19 de marzo de 2021 a las 12:00 a. m.

Alberto Fernández, definitivamente, no pudo resistir la ofensiva de su vicepresidenta, Cristina Kirchner, y tuvo que entregar a su ministra de Justicia, Marcela Losardo, amiga y socia de toda la vida y en quien confiaba ciegamente. Su reemplazo, Martín Soria, es la alternativa más confrontativa con el sistema judicial y anuncia una etapa de claro conflicto institucional. Se viene una ofensiva sobre los jueces y fiscales que tienen en sus manos algunas de las ocho causas contra la vicepresidenta, sus hijos y antiguos funcionarios de su etapa como presidenta (2007-2015).

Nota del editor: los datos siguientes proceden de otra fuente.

(* ===== verification/TenantDemo.v ===== *)
(** * A run of the tenancy, account and invitation services

    Two people sign up and verify their addresses; the first creates a master
    business with two sub-businesses and invites the second to one of them as
    Admin, who accepts.  The databases serve as witnesses for the theorems. *)

From S2P Require Import Prelude GoStrings GoBase64 GoTime GoJson AutoGraph Errors AutoEngine Concrete AutoStore AutoService AutoEvents WorkBoard.
From S2P Require Import TenantModel TenantService TenantTree TenantFacts TenantOps TenantMembers AuthTokens AccountService TenantApi TenantFootprint TenantSafety SessionFacts SessionSafety.

(** Text compares by its bytes. *)
Definition tenant_text : PgText := {| citext_fold := fun s => s; pg_text_le := fun a b => bytes_le (bytes a) (bytes b) |}.

Definition pad (n : nat) (l : list ascii) : list ascii := take n (l ++ repeat "0"%char n).
Lemma pad_length n l : length (pad n l) = n.
Proof. unfold pad. rewrite length_take, length_app, repeat_length. lia. Qed.

(** A digest is the start of the text, a key the start of the password and the salt. *)
Definition tenant_events : EventLib.
Proof.
  refine {| mail_ParseAddress := fun s => Some s; json_Marshal := fun _ => "json"; time_RFC3339 := fun _ => "time";
            sha256 := fun s => of_bytes (pad 32 (bytes s)) |}.
  intros s. rewrite <- length_bytes, bytes_of_bytes. apply pad_length.
Defined.

Definition tenant_auth : AuthLib.
Proof.
  refine {| argon2_IDKey := fun pw salt _ _ _ n => pad (Z.to_nat n) (pw ++ salt);
            jwt_SignedString := fun kid c key => kid +:+ "." +:+ jc_Subject c |}.
  intros pw salt t m p n Hn. rewrite pad_length. lia.
Defined.

#[local] Existing Instances demo_unicode demo_uuid tenant_text tenant_events tenant_auth.

Definition tenant_cfg : AccountConfig :=
  {| cfg_Ring := {| kr_issuer := "manyforge"; kr_audience := "api"; kr_activeKID := "k1"; kr_signing := "key" |};
     cfg_AccessTTL := (15 * Minute)%Z; cfg_RefreshTTL := (30 * 24 * Hour)%Z; cfg_TokenTTL := (24 * Hour)%Z |}.

Definition at_ (n : Z) : clock := {| go_now := (n * Second)%Z; db_now := (n * Second)%Z |}.
Definition draw (n : nat) : option (list ascii) := Some (repeat (ascii_of_nat n) 32).
Definition token (n : nat) : string := of_bytes (base64url (repeat (ascii_of_nat n) 32)).
Definition demo_salt : list ascii := bytes "0123456789abcdef".

(** The presets are 1 to 5; the people 11 and 31; the businesses 20, 21 and 22. *)
Definition t_ids : preset_ids := {| id_owner := 1; id_admin := 2; id_member := 3; id_viewer := 4; id_agent := 5 |}.
Definition t_seed : tdb := seed t_ids.
Definition t_ops : list api_op :=
  [OpSignup "alice@example.com" "Alice" "correct horse" demo_salt (draw 1) 10 11 12 (at_ 1);
   OpVerifyEmail (token 1) (at_ 2);
   OpSignup "bob@example.com" "Bob" "battery staple" demo_salt (draw 2) 30 31 32 (at_ 3);
   OpVerifyEmail (token 2) (at_ 4);
   OpCreateMaster 11 "Acme" 20 40 50 (5 * Second);
   OpCreateSub 11 20 "East" 21 51 (6 * Second);
   OpCreateSub 11 20 "West" 22 52 (7 * Second);
   OpInvite 0 11 21 2 "bob@example.com" "invite-bob" 60 (at_ 8);
   OpAccept 31 "invite-bob" 41 (at_ 9);
   OpLogin "bob@example.com" "battery staple" (at_ 10) (draw 3) 70 71].

(** The history of a list of calls that nobody overtakes. *)
Fixpoint play (ops : list api_op) (h : list tdb) : list tdb :=
  match ops, h with
  | o :: r, d :: _ => play r (fst (exec tenant_cfg o d d) :: h)
  | _, _ => h
  end.
Definition now_of (h : list tdb) : tdb := List.hd t_seed h.
Definition t_history : list tdb := play t_ops [t_seed].
Definition t_demo : tdb := now_of t_history.

(** Every call of the run succeeds. *)
Fixpoint errors_of (ops : list api_op) (d : tdb) : list (option error) :=
  match ops with
  | [] => []
  | o :: r => snd (exec tenant_cfg o d d) :: errors_of r (fst (exec tenant_cfg o d d))
  end.
Lemma step_locks h h' : api_step cfg h h' -> Forall locks_ok h -> Forall locks_ok h'.
Proof.
  intros [o d0 d1 d rest _ _ _|f d rest] Hall; (constructor; [|done]); apply Forall_inv in Hall; [|exact Hall].
  eapply (locks_same (fst (exec cfg o d0 d))); [apply missed_within; rewrite list_elem_of_In; simpl; intuition discriminate|].
  by apply exec_locks.
Qed.

Lemma history_ok ids h :
  distinct ids -> rtc (api_step cfg) [seed ids] h -> Forall tenancy_ok h /\ Forall locks_ok h.
Proof.
  intros Hnd Hr. split; [by apply (reachable_sound cfg False (seed ids)); [apply seed_ok| |]|].
  revert h Hr. apply (rtc_ind_r (fun h => Forall locks_ok h)); [constructor; [by apply seed_locks|constructor]|].
  intros y z _ Hyz Hy. by eapply step_locks.
Qed.

(** ** Permissions *)

(** [p] has a membership at [x] or above it, on a business that is not archived,
    whose role satisfies [P]. *)
Definition through (d : tdb) (p x : uuid) (P : uuid -> role_row -> Prop) : Prop :=
  is_Some (t_business d !! x) /\
  exists a m r b n, t_membership d !! (p, a) = Some m /\ t_role d !! mb_role m = Some r /\
    t_business d !! a = Some b /\ bz_status b <> "archived" /\ up (shape_of d) n x = Some a /\ P (mb_role m) r.
(** The presets that hold every permission. *)
Definition all_powerful (r : role_row) : Prop := rl_root r = None /\ (rl_key r = "owner" \/ rl_key r = "agent_runtime").
Definition permitted (d : tdb) (p x : uuid) (k : string) : Prop :=
  is_Some (t_permission d !! k) /\ through d p x (fun i r => all_powerful r \/ (i, k) ∈ t_role_perm d).
Definition owner_above (d : tdb) (p x : uuid) : Prop := through d p x (fun _ r => all_powerful r).

Lemma permitted_spec d p x k : tenancy_ok d -> locks_ok d -> p <> uuid_Nil -> k ∈ Resolve (AsApp p) p x d <-> permitted d p x k.
Proof.
  intros Hok Hlk Hp. rewrite (Resolve_spec (G := False)) by done. split.
  - intros (a & m & r & b & n & Hm & Hr & Hb & Hst & Hx & Hup & Hk & Hlr). split; [done|]. split; [done|].
    exists a, m, r, b, n. split_and!; try done. unfold all_powerful. by rewrite <- (Hlk _ _ Hr).
  - intros (Hk & Hx & a & m & r & b & n & Hm & Hr & Hb & Hst & Hup & Hlr). exists a, m, r, b, n. split_and!; try done.
    unfold all_powerful in Hlr. by rewrite (Hlk _ _ Hr).
Qed.

Lemma owner_above_spec d p x : tenancy_ok d -> locks_ok d -> HasOwnerRole (AsApp p) p x d = true -> p <> uuid_Nil -> owner_above d p x.
Proof.
  intros Hok Hlk Ho Hp. rewrite (HasOwnerRole_visible (G := False)) in Ho by done. unfold HasOwnerRole in Ho.
  apply mexists_true in Ho as ([q a] & m & Hm & Hg). apply andb_true_iff in Hg as [Hg Hr].
  apply (grants_spec _ _ _ _ _ Hok) in Hg as (-> & (b & Hb & Hst) & Hx & n & Hup). split; [done|].
  destruct (t_role d !! mb_role m) as [r|] eqn:Hrr; [|done]. exists a, m, r, b, n. split_and!; try done.
  by apply (Hlk _ _ Hrr).
Qed.


(** The database's own resolution, [businesses_with_permission], which the policies of later tables use, agrees with the
    resolver of the service for every key of the catalog. *)
Theorem businesses_with_permission_agrees d p x k :
  tenancy_ok d -> p <> uuid_Nil -> is_Some (t_permission d !! k) ->
  businesses_with_permission d p k x = true <-> k ∈ Resolve (AsApp p) p x d.
Proof.
  intros Hok Hp Hk. rewrite (Resolve_spec (G := False)) by done. unfold businesses_with_permission. rewrite mexists_true. split.
  - intros ([q a] & m & Hm & Hg). apply andb_true_iff in Hg as [Hg Hlk].
    apply (grants_spec _ _ _ _ _ Hok) in Hg as (-> & (b & Hb & Hs) & Hx & n & Hn).
    destruct (ok_member _ Hok _ _ _ Hm) as (_ & _ & r & Hr & _). rewrite Hr in Hlk.
    exists a, m, r, b, n. split_and!; try done. apply orb_true_iff in Hlk as [?|Hlk]; [by left|right]. by apply bool_decide_eq_true in Hlk.
  - intros (a & m & r & b & n & Hm & Hr & Hb & Hs & Hx & Hn & _ & Hlk). exists (p, a), m. split; [done|].
    apply andb_true_iff. split; [apply (grants_spec _ _ _ _ _ Hok); naive_solver|]. rewrite Hr.
    apply orb_true_iff. destruct Hlk; [by left|right]. by apply bool_decide_eq_true.
Qed.

(** C37: Changing a member's role grants nothing the one who changes it does not hold: whatever any principal holds after a
    change that succeeded, it held before, or it is the member, below the business of the change, and the actor held
    it there; and revoking a member or leaving grants nothing at all. *)
Theorem membership_no_escalation actor b target role d0 d :
  tenancy_ok d ->
  (forall d' q x k, ChangeMemberRole actor b target role d0 d = (d', Ok tt) -> holds d' q x k ->
     holds d q x k \/ (q = target /\ is_Some (t_closure d !! (b, x)) /\ holds d actor x k)) /\
  (forall d' q x k, RevokeMember actor b target d0 d = (d', Ok tt) -> holds d' q x k -> holds d q x k) /\
  (forall d' q x k, LeaveBusiness actor b d0 d = (d', Ok tt) -> holds d' q x k -> holds d q x k).
Proof.
  intros Hok. split_and!; intros d' q x k Hr Hh.
  - apply ChangeMemberRole_effect in Hr as [->|(r & m & m' & Hrole & Hvis & Hp & Hesc & Hm & Hm' & Hs & Hmem)]; [by left|].
    destruct Hh as (a & mq & rq & row & n & Hqa & Hrq & Hb & Hst & Hx & Hup & Hk & Hlk). rewrite Hmem in Hqa.
    destruct (decide ((q, a) = (target, b))) as [[= -> ->]|Hne].
    + rewrite lookup_insert_eq in Hqa. injection Hqa as <-. right. split; [done|].
      rewrite (same_shape _ _ Hs) in Hup. destruct Hs as (Eb & Ec & Er & Erp & Ep). rewrite Er in Hrq. rewrite Eb in *. rewrite Erp in Hlk. rewrite Ep in Hk.
      rewrite Hm' in *. rewrite Hrole in Hrq. injection Hrq as <-.
      eapply assigned_within; try done. by eapply perm_not_nil.
    + rewrite lookup_insert_ne in Hqa by congruence. left. by eapply holds_transport.
  - apply RevokeMember_effect in Hr as [Hr _]. by eapply removes_holds.
  - apply LeaveBusiness_effect in Hr. by eapply removes_holds.
Qed.
End Theorems.
Lemma removed_nothing d d' target b x k :
  tenancy_ok d -> removes target b d d' -> only_through d target b x -> ~ holds d' target x k.
Proof.
  intros Hok [Hs Hm] Honly (a & m & r & row & n & Hqa & _ & _ & _ & Hx & Hup & _).
  rewrite Hm in Hqa. apply lookup_delete_Some in Hqa as [Hne Hqa].
  rewrite (same_shape _ _ Hs) in Hup. destruct Hs as (Eb & _). rewrite Eb in Hx.
  assert (a = b) as ->; [|done]. eapply Honly; [exact Hqa|]. apply (closure_some _ _ (ok_tree _ Hok)).
  rewrite shape_lookup, fmap_is_Some. eauto.
Qed.

(** Revoking a membership takes effect at once in the services that rely on tenancy: when the revoked membership was the
    member's only way to a business, then there, after the revocation, a work token the member issued no longer syncs and
    changes no task, and no permission check of the automation service passes for the member. *)
Theorem revoked_member_locked_out actor b target x d0 d d' :
  tenancy_ok d0 -> tenancy_ok d -> evolves d0 d -> RevokeMember actor b target d0 d = (d', Ok tt) ->
  only_through d target b x ->
  (forall a req clock now w, ta_PrincipalID a = target -> ta_BusinessID a = x ->
     exists w' e, @Sync _ _ (tenancy_authz d') _ a req clock now w = (w', Err e) /\ w_tasks w' = w_tasks w) /\
  (forall root perm adb, @requirePermission (tenancy_authz d') target x root perm adb = Err ErrNotFound).
Proof.
  intros Hok0 Hok Hev Hr Honly. pose proof (RevokeMember_keeps actor b target False d0 d Hok0 Hok ltac:(done) Hev) as [Hok' _]. rewrite Hr in Hok'.
  simpl in Hok'. apply RevokeMember_effect in Hr as [Hrem _].
  assert (forall k, Has (Resolve (AsApp target) target x d') k = false) as Hno.
  { intros k. unfold Has. apply bool_decide_eq_false. intros Hk. pose proof (perm_not_nil _ _ _ _ Hk) as Hnil.
    apply (Resolve_spec (G := False)) in Hk; [|done|done]. exact (removed_nothing d d' target b x k Hok Hrem Honly Hk). }
  split.
  - intros a req clock now w Hp Hb. destruct (Sync a req clock now w) as [w' [resp|e]] eqn:Hs.
    + apply Sync_parts in Hs as [(acc & _ & _ & Hperm & _) _ _]. simpl in Hperm. rewrite Hp, Hb, Hno in Hperm. done.
    + exists w', e. split; [done|]. unfold Sync in Hs.
      destruct (_ <? _)%Z; [by injection Hs as <- _|]. destruct (_ <? _)%Z; [by injection Hs as <- _|].
      apply run_err in Hs. by rewrite Hs.
  - intros root perm adb. unfold requirePermission. destruct (negb _); [done|]. simpl. by rewrite Hno.
Qed.
End Composition.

Llaman la atención varios aspectos de este relevo. En primer lugar, el tiempo transcurrido desde que anunció la salida de Losardo -una semana- y la designación del reemplazo. Y, sobre todo, el argumento para justificar la despedida de su amiga: dijo que estaba “agobiada” debido a que es una persona que no procede de la política. Un dato que no es cierto, ya que fue secretaria de Justicia durante varios años, con Néstor y con Cristina Kirchner como presidentes. “El tiempo que viene es un tiempo que necesita otra actitud”, dijo también el presidente, blanqueando que la nueva etapa estará basada en lo que parece se ha convertido en la nueva madre de todas las batallas del kirchnerismo: el sometimiento del Poder Judicial.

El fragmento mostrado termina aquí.